For several years, The Center for Climate Protection has been advocating for a carbon price that returns revenues to people. The California Climate Credit is one of the first times that this has been put into practice.

cap and dividendA Price Signal for Climate Protection

Why do we need a price on carbon? To reflect the actual cost to our economy and environment of fossil fuel. When we have to pay more to pollute the atmosphere for our energy needs, we will consume less fossil fuel based energy and more renewable energy. We can do this by “capping” the greenhouse gases that are allowed to be put into the atmosphere and making polluters pay when they emit emissions under this cap.

At the same time we need a policy that addresses the regressive impact of rising energy prices on middle and lower income people that such a carbon price will contribute to. That is why we believe a substantial portion of any revenue collected by the state from a carbon tax or fee should be returned to citizens in the form of a dividend, rebate, or credit. This is sometimes referred to as “Cap and Dividend.” The good news is that in California, in part because of our efforts, we now have both.

Money in your pocket – Your Climate Credit

In 2014, millions of Californians received the first ever “climate dividend.” This climate dividend is returned to you by the California Public Utilities Commission as part of the State’s response to climate change. It appears as a line item on household electric utility bills for customers of PG&E, Southern California Edison, San Diego Gas & Electric, and a few others in April and October, amounting to between $20 and $140, depending on the utility. Though it is not a large sum of money, returning these funds to consumers represents a major shift in policy. It can pave the way for a new type of environmentally friendly economics. This breakthrough came about after years of educating policymakers about the importance of returning the revenues from a carbon price back to all Californians.

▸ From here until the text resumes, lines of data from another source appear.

(** Situation 2: the indirect block [ind] was allocated first; [s1] is the state
    after that. *)
Lemma extend_across s s1 s2 a i i1 ab ab' bs n new l ind :
  fs_wf s → fs_wf s1 → fs_wf s2 → file_map s i bs →
  ¬ in_use s ind → (∀ x, in_use s1 x ↔ x = ind ∨ in_use s x) → dsk s1 = dsk s →
  sb (part s1) = sb (part s) →
  i1 = with_sectors (<[12%nat := ind]> (i_sectors i)) i → inodes s1 = <[a := i1]> (inodes s) →
  allocated s1 s2 i1 a ab ab' (λ k, k <? 12) (length bs) n new l →
  (length bs ≤ 12)%nat → (12 < length bs + n ≤ 140)%nat → Forall u32_range_P ab →
  ∃ s3, write_table ind ab' s2 = Ok s3 ∧ s3 = set_dsk (dsk s3) s2 ∧
    extended s s3 a i (with_sectors l i1) bs (bs ++ new).
Proof.
  intros Hwf Hwf1 Hwf2 [Hok Hu Hn HL Hd Ht] Hind Hu1 Hd1 Hsb1 Hi1 Hm1 HA Hle Hlt HR.
  pose proof (allocated_range _ _ _ _ _ _ _ _ _ _ _ HA HR) as HR'.
  assert (Hu' : Forall (in_use s1) bs) by (eapply Forall_impl; [exact Hu|]; intros x Hx; apply Hu1; auto).
  destruct (allocated_blocks _ _ _ _ _ _ _ _ _ _ _ _ HA Hu' Hn) as [HF HN]. destruct HA.
  assert (Hi2 : in_use s2 ind) by (apply al_used0; right; apply Hu1; auto).
  destruct (write_table_ok s2 ind ab' Hwf2 Hi2) as (-> & Hwf3 & HW); [done|done|].
  eexists. split; [done|]. split; [done|].
  assert (H12 : (length (i_sectors i) = 13)%nat) by (by destruct Hok as (_&_&_&?&_)).
  split.
  - by apply prefix_app_r.
  - split; rewrite ?length_app, ?al_len0; try done; try lia.
    + intros k Hk Hk'. cbn [i_sectors with_sectors]. rewrite al_sectors0. case_decide.
      * rewrite (proj2 (Z.ltb_lt _ _)) by lia. rewrite lookup_app_r by lia. done.
      * rewrite Hi1. cbn [i_sectors with_sectors]. rewrite list_lookup_insert_ne by lia.
        rewrite lookup_app_l by lia. apply Hd; lia.
    + intros _. exists ind, (bytes_of_words (drop 12 ab')). cbn [i_sectors with_sectors dsk set_dsk].
      rewrite lookup_insert_eq. split_and!; [| done | | done |].
      * rewrite al_sectors0. rewrite decide_True by lia. change (Z.of_nat 12 <? 12) with false. cbn iota.
        rewrite Hi1. cbn [i_sectors with_sectors]. apply list_lookup_insert_eq. lia.
      * intros Hx. apply elem_of_app in Hx as [Hx|Hx].
        -- rewrite Forall_forall in Hu. by apply Hind, Hu.
        -- rewrite Forall_forall in al_fresh0. destruct (al_fresh0 _ Hx) as [Hf _]. apply Hf, Hu1. by left.
      * intros k Hk. rewrite HW, lookup_drop. replace (12 + (k - 12))%nat with k by lia.
        rewrite al_ab0, decide_True by lia. rewrite lookup_app_r by lia. done.
  - done.
  - simpl. rewrite al_inode0, Hm1. by rewrite insert_insert_eq.
  - rewrite Hi1. done.
  - intros x Hx _. cbn [dsk set_dsk]. rewrite lookup_insert_ne by (intros ->; done).
    rewrite al_above0 by (rewrite Hsb1; by apply in_use_above). by rewrite Hd1.
  - intros x Hx. apply al_used0. right. apply Hu1. by right.
  - intros x Hx Hux. apply elem_of_app in Hx as [Hx|Hx]; [done|].
    rewrite Forall_forall in al_fresh0. destruct (al_fresh0 _ Hx) as [Hf _]. exfalso. apply Hf, Hu1. by right.
Qed.

(** Situation 3: the file has an indirect block already. *)
Lemma extend_indirect s s2 a i ab ab' bs n new l ind sec :
  fs_wf s → fs_wf s2 → file_map s i bs →
  i_sectors i !! 12%nat = Some ind → dsk s !! ind = Some sec → ab = replicate 12 0 ++ words_of_bytes sec →
  allocated s s2 i a ab ab' (λ _, false) (length bs) n new l →
  (12 < length bs)%nat → (length bs + n ≤ 140)%nat →
  ∃ s3, write_table ind ab' s2 = Ok s3 ∧ s3 = set_dsk (dsk s3) s2 ∧
    extended s s3 a i (with_sectors l i) bs (bs ++ new).
Proof.
  intros Hwf Hwf2 [Hok Hu Hn HL Hd Ht] Hind Hsec Hab HA Hlt Hle.
  destruct (Ht Hlt) as (ind' & sec' & Hind' & Hiu & Hni & Hsec' & Hw).
  rewrite Hind in Hind'. injection Hind' as <-. rewrite Hsec in Hsec'. injection Hsec' as <-.
  destruct (read_table_ok s ind sec (fw_disk _ Hwf) Hsec) as (_ & HLw & HRw).
  assert (HR : Forall u32_range_P ab).
  { rewrite Hab. apply Forall_app; split; [apply Forall_replicate; unfold u32_range_P; lia | done]. }
  pose proof (allocated_range _ _ _ _ _ _ _ _ _ _ _ HA HR) as HR'.
  destruct (allocated_blocks _ _ _ _ _ _ _ _ _ _ _ _ HA Hu Hn) as [HF HN]. destruct HA.
  assert (Hi2 : in_use s2 ind) by (apply al_used0; auto).
  destruct (write_table_ok s2 ind ab' Hwf2 Hi2) as (-> & Hwf3 & HW); [done|done|].
  eexists. split; [done|]. split; [done|].
  assert (Hl : ∀ k, l !! k = i_sectors i !! k) by (intros k; rewrite al_sectors0; by case_decide).
  split.
  - by apply prefix_app_r.
  - split; rewrite ?length_app, ?al_len0; try done; try lia.
    + intros k Hk Hk'. cbn [i_sectors with_sectors]. rewrite Hl.
      rewrite lookup_app_l by lia. apply Hd; lia.
    + intros _. exists ind, (bytes_of_words (drop 12 ab')). cbn [i_sectors with_sectors dsk set_dsk].
      rewrite lookup_insert_eq, Hl. split_and!; [done | done | | done |].
      * intros Hx. apply elem_of_app in Hx as [Hx|Hx]; [done|].
        rewrite Forall_forall in al_fresh0. by destruct (al_fresh0 _ Hx) as [Hf _].
      * intros k Hk. rewrite HW, lookup_drop. replace (12 + (k - 12))%nat with k by lia.
        rewrite al_ab0. case_decide.
        -- rewrite lookup_app_r by lia. done.
        -- rewrite lookup_app_l by lia. rewrite Hab.
           rewrite lookup_app_r by (rewrite length_replicate; lia). rewrite length_replicate. apply Hw. lia.
  - done.
  - done.
  - done.
  - intros x Hx Hne. cbn [dsk set_dsk]. rewrite lookup_insert_ne by (intros ->; by apply (Hne Hlt)).
    apply al_above0. by apply in_use_above.
  - intros x Hx. apply al_used0. by right.
  - intros x Hx Hux. apply elem_of_app in Hx as [Hx|Hx]; [done|].
    rewrite Forall_forall in al_fresh0. by destruct (al_fresh0 _ Hx) as [Hf _].
Qed.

We need your help to go further

donate-now1The Center for Climate Protection was at the forefront of this effort, and we will continue to advocate for climate dividends, but we could use your help. You can help build on our success in California by donating your climate credit to the Center for Climate Protection by clicking here and typing “Climate Credit” in the box that says “I want my donation to be dedicated.”

Why are climate dividends/credits so important?

Pollution is not free. It creates health problems, harms the environment. Making companies pay for their pollution captures some of those costs, which can be returned back to all of us through dividends. The dividend converts the carbon pollution going into the atmosphere into money going into your pocket. With dividends, you can come out ahead by taking action to reduce your impact and your costs. The amount of your dividend will stay the same, even if you reduce your energy use.

Cap and divend illustration2How it works:

Companies that generate energy pay into a fund that compensates everyone for the pollution emitted into the sky we all share.

How does The Center for Climate Protection promote climate dividends?

The Center for Climate Protection has focused on getting a price on carbon that reflects the actual cost of fossil fuel to our economy and environment, and includes climate dividends. Since 2007 the Center has been educating policy makers, stakeholders and the public with the aim of including climate dividends in California’s implementation of AB32, the Global Warming Solutions Act.

We have attended dozens of hearings, submitted comments, and organized events to educate policymakers about climate dividends.

The CPUC’s adoption of the first climate dividend came about because policy makers were educated. We weren’t the only ones there, but we were an important part of that. We had other victories along the way leading  up to this.

A State-appointed panel of experts, called the Economic and Allocation Advisory Committee (EAAC), studied the best strategy to allocate the revenue raised by the cap & trade program. The EAAC’s January 10th, 2010 report  recommended that the largest share – roughly 75% of allowance value – should be returned to California households. According to EAAC figures, this dividend translates to $388 in 2012 for a family of four, rising to $1,036 by 2020, adding a total of $7,004 to family incomes over the 8 year period. The Center for Climate Protection continues to reach out to lawmakers to incorporate this recommendation into future legislation. If we are successful, it will be a huge victory for California’s economy and the environment!

The Center for Climate Protection also promotes climate dividends at the national level. Congress is currently considering the Healthy Climate and Family Security Act, sponsored by Representative Van Hollen. The bill currently has 27 supporters, but the fight will continue to ensure that a portion of the revenues raised by a carbon price are returned to households.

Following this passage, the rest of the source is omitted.